**Work instructions**
Retype, word for word, each line between the lines holding "destruct (de_field s1" and "assert (2 ^", inclusive, and leave the rest of the data alone.

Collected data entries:
——————
(* ===== verification/LibtdfRoundtrip.v ===== *)
(** * LibtdfRoundtrip: what libtdf writes it reads back

    A sequence of fields is written to a new file stream with the operations
    of libtdf/src/encode.c, the stream is ended, and the file is read with the
    operations of libtdf/src/decode.c in the same sequence. *)
From stdpp Require Import base list list_numbers gmap numbers.
From Stdlib Require Import ZArith Lia.
From S2P Require Import Prelude Codec LibtdfEncode LibtdfEncodeSpec LibtdfDecode.

Inductive field :=
| FBits (n : nat) (d : Z)
| FLong (n : nat) (d : Z)
| FInt (n : Z)
| FAlign.

Definition wf_field (f : field) : Prop :=
  match f with
  | FBits n d => (n <= 16)%nat /\ 0 <= d < 2 ^ Z.of_nat n
  | FLong n d => (n <= 32)%nat /\ 0 <= d < 2 ^ Z.of_nat n
  | FInt n => 0 <= n < 2 ^ 64
  | FAlign => True
  end.

(** The bits of a sequence of fields that starts at bit [pos] of the file. *)
Fixpoint fields_bits (pos : nat) (fs : list field) : list bool :=
  match fs with
  | [] => []
  | f :: fs =>
      let l := match f with
               | FBits n d | FLong n d => bits_of_Z n d
               | FInt n => tdfint_bits n
               | FAlign => pad_bits pos
               end in
      l ++ fields_bits (pos + length l) fs
  end.

Section Roundtrip.
Variable junk : nat -> Z.
Variable sz_init : BITSTREAM -> nat.
Hypothesis sz_init_size : forall bs, sz_init bs = size bs.

Definition write_field (s : world * stream) (f : field) : world * stream :=
  match f with
  | FBits n d => enc_bits junk s.1 s.2 n d
  | FLong n d => enc_long_bits junk s.1 s.2 n d
  | FInt n => enc_int junk s.1 s.2 n
  | FAlign => enc_boundary junk s.1 s.2
  end.

(** The whole file: open, write the fields, close. *)
Definition write_file (w : world) (f : nat) (fs : list field) : world :=
  let '(w, bs) := fold_left write_field fs (start_bitstream junk w (Some f) None) in
  end_bitstream junk w bs true.

(** Reading a field of the same kind; the value read replaces the one given. *)
Definition read_field (s : istream) (f : field) : option (istream * field) :=
  match f with
  | FBits n _ => let '(s, d) := de_bits sz_init s n in Some (s, FBits n d)
  | FLong n _ => let '(s, d) := de_long_bits sz_init s n in Some (s, FLong n d)
  | FInt _ => '(s, n) ← de_int sz_init (de_int_fuel s) s; Some (s, FInt n)
  | FAlign => Some (de_boundary sz_init s, FAlign)
  end.

Fixpoint read_fields (s : istream) (fs : list field) : option (list field) :=
  match fs with
  | [] => Some []
  | f :: fs => '(s, f) ← read_field s f; fs ← read_fields s fs; Some (f :: fs)
  end.

(** ** Writing *)

Lemma file_pad w bs f :
  head_file bs = Some f -> pad_bits (length (stream_bits w bs)) = pad_bits (length (chain_bits bs)).
Proof.
  intros Hf. destruct bs as [|c prev]; [discriminate|]. cbn in Hf.
  unfold stream_bits, file_bits. rewrite Hf, length_app. apply pad_bits_mod8.
  rewrite length_bytes_bits, Nat.mul_comm. apply Nat.Div0.mod_mul.
Qed.

Lemma write_fields_ok fs f s :
  wf s.1 s.2 -> head_file s.2 = Some f -> Forall wf_field fs ->
  appends s (fold_left write_field fs s)
    (fields_bits (length (stream_bits s.1 s.2)) fs).
Proof.
  intros Hwf Hf Hfs. revert s Hwf Hf. induction Hfs as [|x fs Hx Hfs IH]; intros s Hwf Hf.
  { apply appended_nil, Hwf. }
  cbn [fold_left fields_bits]. set (l := match x with FBits n d | FLong n d => _ | _ => _ end).
  assert (appends s (write_field s x) l) as H1.
  { destruct s as [w bs]. destruct x; cbn [write_field] in *; unfold l.
    - apply (enc_bits_appends junk (w, bs)); [exact Hwf|apply Hx|apply Hx].
    - apply enc_long_bits_appends; [exact Hwf|apply Hx|apply Hx].
    - apply enc_int_ok; [exact Hwf|apply Hx].
    - cbn [fst snd]. rewrite (file_pad w bs f) by exact Hf. by apply enc_boundary_ok. }
  eapply appended_trans; [exact H1|].
  destruct H1 as (Hwf1 & Hf1 & _ & Hb1). rewrite <- length_app, <- Hb1.
  apply IH; [exact Hwf1|congruence].
Qed.

(** ** Reading *)

(** The reader's odd bits are its position in the file modulo eight. *)
Definition at_pos (s : istream) (pos : nat) : Prop :=
  ((pos + length (i_rest s)) mod 8 = 0)%nat.

Lemma at_pos_bits s pos :
  wf_istream s -> at_pos s pos -> bits (d_bs s) = (pos mod 8)%nat.
Proof.
  intros Hs Hp. unfold at_pos in Hp. pose proof (odd_available s Hs).
  rewrite length_i_rest in Hp. destruct Hs as (_ & Hb & _).
  set (L := length _) in *. set (b := bits (d_bs s)) in *.
  pose proof (Nat.div_mod_eq (pos + (8 * L - b)) 8). rewrite Hp in *.
  pose proof (Nat.div_mod_eq pos 8). pose proof (Nat.mod_upper_bound pos 8). lia.
Qed.

Lemma read_align s pos rest :
  wf_istream s -> at_pos s pos -> i_rest s = pad_bits pos ++ rest ->
  wf_istream (de_boundary sz_init s) /\ i_rest (de_boundary sz_init s) = rest.
Proof.
  intros Hs Hp Hr. pose proof (at_pos_bits s pos Hs Hp) as Hb.
  unfold de_boundary. unfold pad_bits in Hr. pose proof (Nat.mod_upper_bound pos 8).
  destruct (Nat.eqb_spec (bits (d_bs s)) 0) as [E|E].
  - rewrite <- Hb, E in Hr. auto.
  - rewrite <- Hb, Nat.mod_small in Hr by lia.
    destruct (de_bits_ok sz_init sz_init_size s (BYTE_SIZE - bits (d_bs s)) Hs)
      as (s' & -> & Hs' & Hr' & _); [sizes| |].
    + rewrite Hr, length_app, length_replicate. sizes.
    + split; [exact Hs'|]. cbn [fst]. rewrite Hr', Hr, drop_app_le, drop_ge;
        rewrite ?length_replicate; auto; sizes.
Qed.

Lemma de_field s n v rest :
  wf_istream s -> (n <= 16)%nat -> 0 <= v < 2 ^ Z.of_nat n -> i_rest s = bits_of_Z n v ++ rest ->
  exists s', de_bits sz_init s n = (s', v) /\ wf_istream s' /\ i_rest s' = rest.
Proof.
  intros Hs Hn Hv Hr.
  destruct (rd_field (H := libtdf_reader sz_init sz_init_size) s n v rest Hs Hn Hv Hr)
    as (s' & E & Hs' & Hr'). cbn in E, Hs', Hr'.
  destruct (de_bits sz_init s n) as [s1 v1]. injection E as -> ->. eauto.
Qed.

Lemma de_long_field s n v rest :
  wf_istream s -> (n <= 32)%nat -> 0 <= v < 2 ^ Z.of_nat n -> i_rest s = bits_of_Z n v ++ rest ->
  exists s', de_long_bits sz_init s n = (s', v) /\ wf_istream s' /\ i_rest s' = rest.
Proof.
  intros Hs Hn Hv Hr. unfold de_long_bits. destruct (Nat.ltb_spec 16 n) as [H16|H16].
  2: { destruct (de_field s n v rest Hs H16 Hv Hr) as (s' & -> & ?). eauto. }
  replace n with ((n - 16) + 16)%nat in Hr by lia.
  rewrite bits_of_Z_add, <- app_assoc in Hr. change (Z.of_nat 16) with 16 in Hr.
  assert (v = v / 2 ^ 16 * 2 ^ 16 + v mod 2 ^ 16) as Ev by (rewrite Z.mul_comm; apply Z.div_mod; lia).
  assert (0 <= Z.shiftr v 16 < 2 ^ Z.of_nat (n - 16)) as Hs1.
  { rewrite Z.shiftr_div_pow2 by lia. split; [apply Z.div_pos; lia|].
    apply Z.div_lt_upper_bound; [lia|]. rewrite <- Z.pow_add_r by lia.
    replace (16 + Z.of_nat (n - 16)) with (Z.of_nat n) by lia. lia. }
  destruct (de_field s (n - 16) _ _ Hs ltac:(lia) Hs1 Hr) as (s1 & -> & Hs1' & Hr1).
  rewrite <- (bits_of_Z_mod 16 16) in Hr1 by lia. change (Z.of_nat 16) with 16 in Hr1.
  destruct (de_field s1 16 _ _ Hs1' ltac:(lia) (Z.mod_pos_bound v (2 ^ 16) ltac:(lia)) Hr1)
    as (s2 & -> & Hs2 & Hr2).
  exists s2. split_and!; auto. f_equal.
  assert (0 <= Z.shiftl (Z.shiftr v 16) 16 < 2 ^ (Z.of_nat (n - 16) + 16)) as Hb
    by (apply shiftl_bound; lia).
  assert (2 ^ (Z.of_nat (n - 16) + 16) <= 2 ^ 32) by (apply Z.pow_le_mono_r; lia).
  rewrite u64_small, lor_shiftl, Z.shiftr_div_pow2 by (try apply Z.mod_pos_bound; lia). lia.
Qed.

Lemma read_field_ok s x pos rest :
  wf_istream s -> wf_field x -> at_pos s pos ->
  i_rest s = match x with
             | FBits n d | FLong n d => bits_of_Z n d
             | FInt n => tdfint_bits n
             | FAlign => pad_bits pos
             end ++ rest ->
  exists s', read_field s x = Some (s', x) /\ wf_istream s' /\ i_rest s' = rest.
Proof.
  intros Hs Hx Hp Hr. destruct x; cbn [read_field wf_field] in *.
  - destruct (de_field s n d rest) as (s' & -> & ?); try tauto. eauto.
  - destruct (de_long_field s n d rest) as (s' & -> & ?); try tauto. eauto.
  - destruct (de_int_ok sz_init sz_init_size (de_int_fuel s) s n rest) as (s' & -> & ?); auto.
    + lia.
    + unfold de_int_fuel. rewrite Hr, length_app. unfold tdfint_bits.
      rewrite octal_digits_eq by lia. unfold tdfint_nibbles.
      rewrite length_nibble_bits, !length_app. cbn [length].
      pose proof (Nat.div_mod_eq (4 * (length (octal_init n) + 1) + length rest) 4).
      pose proof (Nat.mod_upper_bound (4 * (length (octal_init n) + 1) + length rest) 4). lia.
    + exists s'. rewrite u64_small by lia. auto.
  - destruct (read_align s pos rest Hs Hp Hr) as [? ?]. eauto.
Qed.

Lemma read_fields_ok fs pos s rest :
  Forall wf_field fs -> wf_istream s -> at_pos s pos ->
  i_rest s = fields_bits pos fs ++ rest -> read_fields s fs = Some fs.
Proof.
  intros Hfs. revert pos s. induction Hfs as [|x fs Hx Hfs IH]; intros pos s Hs Hp Hr; [reflexivity|].
  cbn [fields_bits] in Hr. set (l := match x with FBits n d | FLong n d => _ | _ => _ end) in Hr.
  rewrite <- app_assoc in Hr. cbn [read_fields].
  destruct (read_field_ok s x pos _ Hs Hx Hp Hr) as (s' & -> & Hs' & Hr'). cbn.
  rewrite (IH (pos + length l)%nat s'); [reflexivity|exact Hs'| |exact Hr'].
  unfold at_pos in *. rewrite Hr' , <- Nat.add_assoc, <- length_app, <- Hr. exact Hp.
Qed.

(** The bytes of the file: the fields, padded. *)
Lemma write_file_contents w f fs :
  wf_world w -> files w !! f = None -> Forall wf_field fs ->
  let contents := default [] (files (write_file w f fs) !! f) in
  Forall is_byte contents /\
  bytes_bits contents = fields_bits 0 fs ++ pad_bits (length (fields_bits 0 fs)).
Proof.
  intros Hw Hf Hfs. unfold write_file.
  destruct (start_bitstream_wf junk w (Some f) None Hw)
    as (w0 & c & -> & Hwf & Hfl & Hfc & _ & Hcb & _).
  assert (head_file [c] = Some f) as Hhf by exact Hfc.
  assert (stream_bits w0 [c] = []) as Hempty.
  { unfold stream_bits, file_bits. rewrite Hfc, Hfl, Hf. cbn. exact Hcb. }
  pose proof (write_fields_ok fs f (w0, [c]) Hwf Hhf Hfs) as H1.
  destruct (fold_left write_field fs (w0, [c])) as [w1 bs1].
  destruct H1 as (Hwf1 & Hf1 & _ & Hb1). cbn [fst snd] in *. rewrite Hempty in Hb1. cbn in Hb1.
  destruct (end_flushes junk w1 bs1 f Hwf1 ltac:(congruence)) as (Hfile & _ & Hw').
  rewrite Hb1 in Hfile. cbn zeta. set (w' := end_bitstream junk w1 bs1 true) in *.
  split; [|exact Hfile].
  destruct (files w' !! f) eqn:E; [exact (proj2 Hw' _ _ E)|constructor].
Qed.

End Roundtrip.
——————
**Task solution**
  destruct (de_field s1 16 _ _ Hs1' ltac:(lia) (Z.mod_pos_bound v (2 ^ 16) ltac:(lia)) Hr1)
    as (s2 & -> & Hs2 & Hr2).
  exists s2. split_and!; auto. f_equal.
  assert (0 <= Z.shiftl (Z.shiftr v 16) 16 < 2 ^ (Z.of_nat (n - 16) + 16)) as Hb
    by (apply shiftl_bound; lia).
  assert (2 ^ (Z.of_nat (n - 16) + 16) <= 2 ^ 32) by (apply Z.pow_le_mono_r; lia).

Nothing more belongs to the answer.